* _Input_
Lemma irq_restore_bits c p (mie mideleg mip : Z) :
  csr_wf c ->
  hw_irq_enabled p = Z.land mie (BIT IRQ_LCOF) -> hw_irq_delegated p = Z.land mideleg (BIT IRQ_LCOF) ->
  hw_irq_pending p = Z.land mip (BIT IRQ_LCOF) -> is_ulong mie -> is_ulong mideleg -> is_ulong mip ->
  let c' := irq_restore c p in
  Z.land (csr_read c' CSR_MIE) (BIT IRQ_LCOF) = hw_irq_enabled p /\
  Z.land (csr_read c' CSR_MIDELEG) (BIT IRQ_LCOF) = hw_irq_delegated p /\
  Z.land (csr_read c' CSR_MIP) (BIT IRQ_LCOF) = hw_irq_pending p.
Proof.
  intros Hwf E1 E2 E3 U1 U2 U3 c'. subst c'.
  assert (forall v x, v = Z.land x (BIT IRQ_LCOF) -> is_ulong x -> Z.land v (BIT IRQ_LCOF) = v /\ is_ulong v) as Hbits.
  { intros v x -> Hx. split; [by rewrite <- Z.land_assoc, Z.land_diag|]. apply is_ulong_land; [done|apply wrap_range]. }
  destruct (Hbits _ _ E1 U1), (Hbits _ _ E2 U2), (Hbits _ _ E3 U3).
  unfold irq_restore, csr_set, csr_clear.
  split_and!; repeat (rewrite csr_read_write; first [rewrite decide_True by done | rewrite decide_False by done]);
    (apply clear_set_bits; [by apply csr_read_wf|done|done]).
Qed.

Lemma irq_restore_same c p : same_pmu_csrs c (irq_restore c p) /\ csr_read (irq_restore c p) CSR_MCOUNTINHIBIT = csr_read c CSR_MCOUNTINHIBIT.
Proof.
  unfold irq_restore. split.
  - repeat (eapply same_pmu_trans; [|first [apply same_pmu_set|apply same_pmu_clear]; by auto]). done.
  - unfold csr_set, csr_clear. repeat (rewrite csr_read_write, decide_False by done). done.
Qed.

Lemma pmu_csr_write_wf c csr v : csr_wf c -> csr_wf (pmu_csr_write c csr v).
Proof. apply csr_write_wf. Qed.

Lemma hw_counter_write_wf c n v : csr_wf c -> csr_wf (hw_counter_write c n v).
Proof. intros. unfold hw_counter_write, mcounter_write, mcounterh_write. repeat case_match; auto using pmu_csr_write_wf. Qed.
Lemma hw_event_write_wf c n v : csr_wf c -> csr_wf (hw_event_write c n v).
Proof.
  intros. unfold hw_event_write, fixed_cfg_write, mhpmevent_write, mhpmeventh_write.
  repeat case_match; auto using pmu_csr_write_wf.
Qed.
#[local] Hint Resolve pmu_csr_write_wf hw_counter_write_wf hw_event_write_wf : csr.

Lemma restore_all_wf p c (i : nat) : csr_wf c -> csr_wf (for_upto i (restore_counter p) c).
Proof.
  intros Hwf. apply (for_upto_ind (fun _ c => csr_wf c)); [done|]. intros j c1 _ H1.
  unfold restore_counter. case_match; auto with csr.
Qed.

(** The hardware is as it was when the domain was left. *)
Record pmu_as_was c c' : Prop := {
  aw_irq csr : hart_has HART_FEAT_SSCOFPMF = true -> csr = CSR_MIE \/ csr = CSR_MIDELEG \/ csr = CSR_MIP ->
    Z.land (csr_read c' csr) (BIT IRQ_LCOF) = Z.land (csr_read c csr) (BIT IRQ_LCOF);
  aw_inhibit : have_inhibit = true -> csr_read c' CSR_MCOUNTINHIBIT = csr_read c CSR_MCOUNTINHIBIT;
  aw_counters n : have_inhibit = true -> 0 <= n < 32 -> hw_has n = true ->
    hw_counter_read c' n = hw_counter_read c n /\ hw_event_read c' n = hw_event_read c n;
}.

Lemma switch_in_gives s c0 :
  csr_wf (pm_csrs s) -> pmu_legal c0 -> noted c0 (this_pmu s) ->
  let s' := pmu_hart_switch_in s false in
  pm_slots s' = pm_slots s /\ pm_dom s' = pm_dom s /\ pmu_as_was c0 (pm_csrs s').
Proof.
  intros Hwf Hl [Hirq Hinh Hcnt]. unfold pmu_hart_switch_in. cbv beta iota zeta. set (p := this_pmu s) in *.
  split; [done|]. split; [done|].
  set (c1 := if have_inhibit then _ else _).
  change (pmu_as_was c0 (if hart_has HART_FEAT_SSCOFPMF then irq_restore c1 p else c1)).
  assert (csr_wf c1) as Hwf1 by (subst c1; destruct have_inhibit; auto using restore_all_wf with csr).
  assert (have_inhibit = true -> csr_read c1 CSR_MCOUNTINHIBIT = csr_read c0 CSR_MCOUNTINHIBIT /\
    forall n, 0 <= n < 32 -> hw_has n = true -> hw_counter_read c1 n = hw_counter_read c0 n /\ hw_event_read c1 n = hw_event_read c0 n) as Hc1.
  { intros Eh. subst c1. rewrite Eh. split.
    - rewrite pmu_csr_read_write, decide_True by done. rewrite (Hinh Eh). apply read_held; auto.
    - intros n Hn Hh. set (c2 := for_upto 32 _ _).
      destruct (same_counters c2 (pmu_csr_write c2 CSR_MCOUNTINHIBIT (hw_inhibit p)) n Hn Hh) as [-> ->]; [by apply same_pmu_write|].
      destruct (restore_all c0 p (pmu_csr_write (pm_csrs s) CSR_MCOUNTINHIBIT hw_counters) Hl) with (n := n) as [R1 R2];
        [intros m; by apply Hcnt|done|done|]. fold c2 in R1, R2. rewrite R1, R2. by apply Hcnt. }
  destruct (hart_has HART_FEAT_SSCOFPMF) eqn:Eirq.
  - destruct (irq_restore_same c1 p) as [Hsame Hsi]. destruct (Hirq eq_refl) as (I1 & I2 & I3).
    destruct (irq_restore_bits c1 p _ _ _ Hwf1 I1 I2 I3) as (B1 & B2 & B3); [by apply csr_read_wf, Hl..|].
    split.
    + intros csr _ [-> | [-> | ->]]; congruence.
    + intros Eh. rewrite Hsi. by apply Hc1.
    + intros n Eh Hn Hh. destruct (same_counters c1 (irq_restore c1 p) n Hn Hh Hsame) as [-> ->]. by apply Hc1.
  - split; [congruence|intros Eh; by apply Hc1|]. intros n Eh Hn Hh. by apply Hc1.
Qed.

(** ** Any order of operations *)

Definition pmu_switch s k (fresh : bool) : pmu :=
  pmu_hart_switch_in ((pmu_hart_switch_out s) <| pm_dom := k |>) fresh.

* _Prompt_
In the listing above, find the line containing "split; [done|]. split; [done|]." and the line containing "forall n, 0", then repeat those two lines and everything between them exactly.

* _Exercise response_
  split; [done|]. split; [done|].
  set (c1 := if have_inhibit then _ else _).
  change (pmu_as_was c0 (if hart_has HART_FEAT_SSCOFPMF then irq_restore c1 p else c1)).
  assert (csr_wf c1) as Hwf1 by (subst c1; destruct have_inhibit; auto using restore_all_wf with csr).
  assert (have_inhibit = true -> csr_read c1 CSR_MCOUNTINHIBIT = csr_read c0 CSR_MCOUNTINHIBIT /\
    forall n, 0 <= n < 32 -> hw_has n = true -> hw_counter_read c1 n = hw_counter_read c0 n /\ hw_event_read c1 n = hw_event_read c0 n) as Hc1.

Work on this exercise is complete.